═══ Extracted data ═══

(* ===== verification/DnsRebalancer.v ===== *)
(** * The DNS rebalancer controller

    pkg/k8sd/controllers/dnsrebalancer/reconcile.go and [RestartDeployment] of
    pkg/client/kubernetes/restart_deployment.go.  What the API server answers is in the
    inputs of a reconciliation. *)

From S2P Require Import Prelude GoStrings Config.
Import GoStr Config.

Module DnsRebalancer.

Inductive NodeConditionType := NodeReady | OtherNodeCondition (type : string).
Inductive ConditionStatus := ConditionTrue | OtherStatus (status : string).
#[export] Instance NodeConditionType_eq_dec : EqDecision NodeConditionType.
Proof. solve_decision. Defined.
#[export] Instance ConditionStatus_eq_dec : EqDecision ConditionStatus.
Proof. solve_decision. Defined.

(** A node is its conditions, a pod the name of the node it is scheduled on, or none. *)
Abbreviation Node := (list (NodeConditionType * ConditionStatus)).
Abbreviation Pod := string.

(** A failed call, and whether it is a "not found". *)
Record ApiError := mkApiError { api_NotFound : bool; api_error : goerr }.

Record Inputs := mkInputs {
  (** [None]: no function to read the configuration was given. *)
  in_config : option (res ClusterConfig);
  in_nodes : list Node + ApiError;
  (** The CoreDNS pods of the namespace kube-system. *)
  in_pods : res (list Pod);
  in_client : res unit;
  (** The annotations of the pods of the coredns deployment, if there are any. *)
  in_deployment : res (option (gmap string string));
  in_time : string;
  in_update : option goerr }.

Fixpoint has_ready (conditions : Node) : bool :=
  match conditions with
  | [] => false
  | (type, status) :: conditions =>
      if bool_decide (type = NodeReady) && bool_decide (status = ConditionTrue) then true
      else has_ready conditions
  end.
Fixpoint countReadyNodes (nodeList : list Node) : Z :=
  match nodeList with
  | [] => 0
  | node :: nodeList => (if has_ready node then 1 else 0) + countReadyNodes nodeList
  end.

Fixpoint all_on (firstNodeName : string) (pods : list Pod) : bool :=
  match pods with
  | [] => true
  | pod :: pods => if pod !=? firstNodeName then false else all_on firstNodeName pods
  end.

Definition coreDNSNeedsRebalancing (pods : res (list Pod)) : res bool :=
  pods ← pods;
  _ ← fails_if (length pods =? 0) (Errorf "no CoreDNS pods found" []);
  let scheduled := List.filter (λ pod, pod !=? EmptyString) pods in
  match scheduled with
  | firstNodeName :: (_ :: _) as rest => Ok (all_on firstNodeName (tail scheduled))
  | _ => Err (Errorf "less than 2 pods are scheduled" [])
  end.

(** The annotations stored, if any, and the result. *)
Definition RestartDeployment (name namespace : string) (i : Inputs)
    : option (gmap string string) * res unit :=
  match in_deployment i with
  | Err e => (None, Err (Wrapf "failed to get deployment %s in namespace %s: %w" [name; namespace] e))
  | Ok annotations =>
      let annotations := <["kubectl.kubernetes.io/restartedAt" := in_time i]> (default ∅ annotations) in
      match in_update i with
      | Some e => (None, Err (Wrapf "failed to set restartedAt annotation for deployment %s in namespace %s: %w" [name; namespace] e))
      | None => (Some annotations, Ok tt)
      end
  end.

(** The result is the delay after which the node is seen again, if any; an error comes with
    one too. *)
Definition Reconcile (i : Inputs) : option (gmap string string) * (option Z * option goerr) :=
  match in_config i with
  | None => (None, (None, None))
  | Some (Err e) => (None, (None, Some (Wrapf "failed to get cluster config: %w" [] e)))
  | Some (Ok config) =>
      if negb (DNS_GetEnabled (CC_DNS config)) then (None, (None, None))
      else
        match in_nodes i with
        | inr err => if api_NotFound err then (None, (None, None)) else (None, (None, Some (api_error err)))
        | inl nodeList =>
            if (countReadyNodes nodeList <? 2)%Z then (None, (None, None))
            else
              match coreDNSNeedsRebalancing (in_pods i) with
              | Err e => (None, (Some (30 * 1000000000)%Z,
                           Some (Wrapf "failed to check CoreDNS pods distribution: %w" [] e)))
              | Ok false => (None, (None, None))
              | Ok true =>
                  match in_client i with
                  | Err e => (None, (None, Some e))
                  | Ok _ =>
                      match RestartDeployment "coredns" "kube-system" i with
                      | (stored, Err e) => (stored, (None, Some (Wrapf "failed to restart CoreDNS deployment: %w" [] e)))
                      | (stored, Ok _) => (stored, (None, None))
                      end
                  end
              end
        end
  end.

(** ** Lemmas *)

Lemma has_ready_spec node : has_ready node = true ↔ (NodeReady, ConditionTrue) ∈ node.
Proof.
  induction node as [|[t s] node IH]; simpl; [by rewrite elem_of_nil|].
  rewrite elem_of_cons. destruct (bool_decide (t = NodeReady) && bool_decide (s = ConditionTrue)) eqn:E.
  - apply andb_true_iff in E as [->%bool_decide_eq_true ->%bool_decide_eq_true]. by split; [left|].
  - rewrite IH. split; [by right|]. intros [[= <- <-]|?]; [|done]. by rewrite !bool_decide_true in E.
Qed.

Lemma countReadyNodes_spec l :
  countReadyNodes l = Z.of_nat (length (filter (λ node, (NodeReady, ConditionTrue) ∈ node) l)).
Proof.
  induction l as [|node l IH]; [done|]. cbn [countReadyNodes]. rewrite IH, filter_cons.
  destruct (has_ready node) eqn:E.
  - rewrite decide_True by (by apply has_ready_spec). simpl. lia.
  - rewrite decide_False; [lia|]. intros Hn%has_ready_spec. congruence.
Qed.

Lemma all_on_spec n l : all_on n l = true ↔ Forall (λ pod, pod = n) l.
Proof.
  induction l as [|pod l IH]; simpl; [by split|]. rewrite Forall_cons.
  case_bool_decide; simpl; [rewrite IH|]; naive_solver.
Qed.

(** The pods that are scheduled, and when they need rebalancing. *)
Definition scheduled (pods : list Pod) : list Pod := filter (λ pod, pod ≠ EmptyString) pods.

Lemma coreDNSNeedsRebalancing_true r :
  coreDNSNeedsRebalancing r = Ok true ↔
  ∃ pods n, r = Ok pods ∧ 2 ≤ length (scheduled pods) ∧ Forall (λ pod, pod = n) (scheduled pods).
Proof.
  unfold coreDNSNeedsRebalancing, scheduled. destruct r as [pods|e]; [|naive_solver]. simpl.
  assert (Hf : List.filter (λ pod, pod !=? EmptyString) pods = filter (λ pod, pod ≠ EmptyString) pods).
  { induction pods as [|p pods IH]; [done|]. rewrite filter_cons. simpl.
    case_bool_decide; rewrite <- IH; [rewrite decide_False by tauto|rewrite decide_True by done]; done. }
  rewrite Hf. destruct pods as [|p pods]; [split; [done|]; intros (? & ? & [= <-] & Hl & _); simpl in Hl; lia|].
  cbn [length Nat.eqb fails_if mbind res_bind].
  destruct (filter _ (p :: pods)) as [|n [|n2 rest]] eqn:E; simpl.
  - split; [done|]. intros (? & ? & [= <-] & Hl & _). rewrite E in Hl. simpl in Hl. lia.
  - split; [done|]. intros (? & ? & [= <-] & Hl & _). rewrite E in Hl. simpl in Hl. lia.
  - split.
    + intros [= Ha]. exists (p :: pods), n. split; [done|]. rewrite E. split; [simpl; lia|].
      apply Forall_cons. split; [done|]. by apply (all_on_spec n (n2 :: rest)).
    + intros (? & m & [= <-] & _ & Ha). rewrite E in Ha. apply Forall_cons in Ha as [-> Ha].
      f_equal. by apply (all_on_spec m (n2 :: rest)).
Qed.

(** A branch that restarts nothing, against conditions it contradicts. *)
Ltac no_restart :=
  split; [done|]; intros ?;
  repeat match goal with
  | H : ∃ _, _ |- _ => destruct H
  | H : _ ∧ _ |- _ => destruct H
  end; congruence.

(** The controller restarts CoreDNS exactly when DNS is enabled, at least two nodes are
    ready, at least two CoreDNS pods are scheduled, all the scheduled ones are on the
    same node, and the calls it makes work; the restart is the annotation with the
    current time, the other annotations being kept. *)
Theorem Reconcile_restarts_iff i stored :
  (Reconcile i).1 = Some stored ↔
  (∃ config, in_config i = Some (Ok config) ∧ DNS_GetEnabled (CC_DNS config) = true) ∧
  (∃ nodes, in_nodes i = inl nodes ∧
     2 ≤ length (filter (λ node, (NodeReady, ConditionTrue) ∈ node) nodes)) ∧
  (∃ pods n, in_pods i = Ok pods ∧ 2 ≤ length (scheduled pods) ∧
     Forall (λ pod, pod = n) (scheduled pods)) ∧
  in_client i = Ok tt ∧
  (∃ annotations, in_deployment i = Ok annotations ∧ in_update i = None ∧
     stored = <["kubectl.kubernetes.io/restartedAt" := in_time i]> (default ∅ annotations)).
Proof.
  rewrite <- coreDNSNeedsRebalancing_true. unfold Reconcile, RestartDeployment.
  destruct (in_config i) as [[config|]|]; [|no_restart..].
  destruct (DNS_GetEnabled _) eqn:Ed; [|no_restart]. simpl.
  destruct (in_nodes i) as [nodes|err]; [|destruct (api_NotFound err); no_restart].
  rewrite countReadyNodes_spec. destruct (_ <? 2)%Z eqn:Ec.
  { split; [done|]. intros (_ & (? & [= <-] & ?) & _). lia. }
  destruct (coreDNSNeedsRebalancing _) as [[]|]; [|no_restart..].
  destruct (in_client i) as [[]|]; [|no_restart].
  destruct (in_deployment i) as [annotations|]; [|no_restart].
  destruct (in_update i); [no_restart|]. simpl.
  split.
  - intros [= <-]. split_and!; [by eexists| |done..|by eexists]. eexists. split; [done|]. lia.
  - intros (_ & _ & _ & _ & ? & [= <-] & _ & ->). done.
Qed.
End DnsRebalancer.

═══

_Brief_
The answer must consist of every line from the records above that holds "unfold".

_Problem solution_
  unfold coreDNSNeedsRebalancing, scheduled. destruct r as [pods|e]; [|naive_solver]. simpl.
  rewrite <- coreDNSNeedsRebalancing_true. unfold Reconcile, RestartDeployment.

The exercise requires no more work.